The following plants are favorable predecessors:

  • cucumber;
  • legumes;
  • cabbage;
  • pumpkin.

As for safe neighborhoods, you can plant the following next to potatoes:

  • carrot;
  • beets;
  • calendula;
  • legumes.

Landing site

The listed crops are not only harmless to root crops, but also beneficial, as they saturate the soil with useful microelements.

The plot where you plan to plant potatoes should be in a sunny, open area, away from shade from trees. However, avoid planting tubers in low-lying areas, as they can rot during growth due to high soil moisture.

Preparatory work

To get a good harvest, first of all, you need to take a responsible approach to preparatory work.

On the site

Site preparation is carried out in two stages:

  1. After harvestingAs soon as the plot is harvested, dig up the soil to the depth of a spade. It's advisable to add fertilizer in the form of humus or compost at a rate of 10 kg per square meter. Ash should also be added at a rate of 1 liter per square meter.
  2. In the springWith the arrival of spring, the area should also be loosened to a depth of 15 cm. It is recommended to use a pitchfork for this. There is no need to turn the soil layers over when loosening.
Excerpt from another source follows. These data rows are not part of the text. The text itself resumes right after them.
(** * Transit incident reconciliation engine: a shallow embedding

    The development follows the TypeScript sources of the repository:
    - [src/lib/data.ts]: the live incident aggregator ([getIncidents],
      [getStationOutages]), the GTFS-Realtime effect classifier
      ([mapGtfsEffect]), the text based equipment-outage detector
      ([detectEquipmentOutages]), [normalizeStationName], the feed
      downloads and their cache ([fetchGtfsRtFeed], [fetchMtaMarylandFeed],
      [fetchWmataIncidents], [fetchTokyoMetroIncidents]) and the pipelines
      of Sound Transit, Baltimore and the NYC Subway with its station
      index and station disambiguation;
    - [workers/incidents/src/systems/wmata.ts]: the WMATA JSON polling
      adapter ([fetchWMATAIncidents], [processIncidents]);
    - [workers/incidents/src/index.ts]: the worker's request router
      ([fetch]);
    - [scripts/generate-nyc-entrances.ts]: the batch entrance matcher
      ([normalizeName], [lineOverlap], and of [main] the row matching with
      its candidate scoring, the entrance building and the linking to GTFS
      stops) with its CSV reader ([parseCsv], [splitCsvLine]);
    - [src/app/api/systems/[system]/incidents/route.ts]: the incidents
      route ([GET]).

    JavaScript strings are sequences of UTF-16 code units; they are modelled
    as [list N].  Host built-ins whose tables are not part of the repository
    ([String.prototype.toLowerCase], [Math.sin], ...) are operations of a
    type class, so every general theorem holds for whatever the host does. *)

From Stdlib Require Import ZArith NArith List Bool String Ascii Lia PrimFloat.
From stdpp Require Import base option list gmap.
Import ListNotations.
Mistakes in soil preparation

  • ✓ Application of fresh manure (leads to tuber burns)
  • ✓ Deep digging in spring (destroys the soil structure)
  • ✓ Ignoring acidity (optimal pH 5.5-6.5)
  • ✓ Uneven distribution of fertilizers
  • ✓ Lack of drainage on heavy soils

It is important to carry out such preparation specifically in the area where potatoes will be planted, since other crops require different preparation.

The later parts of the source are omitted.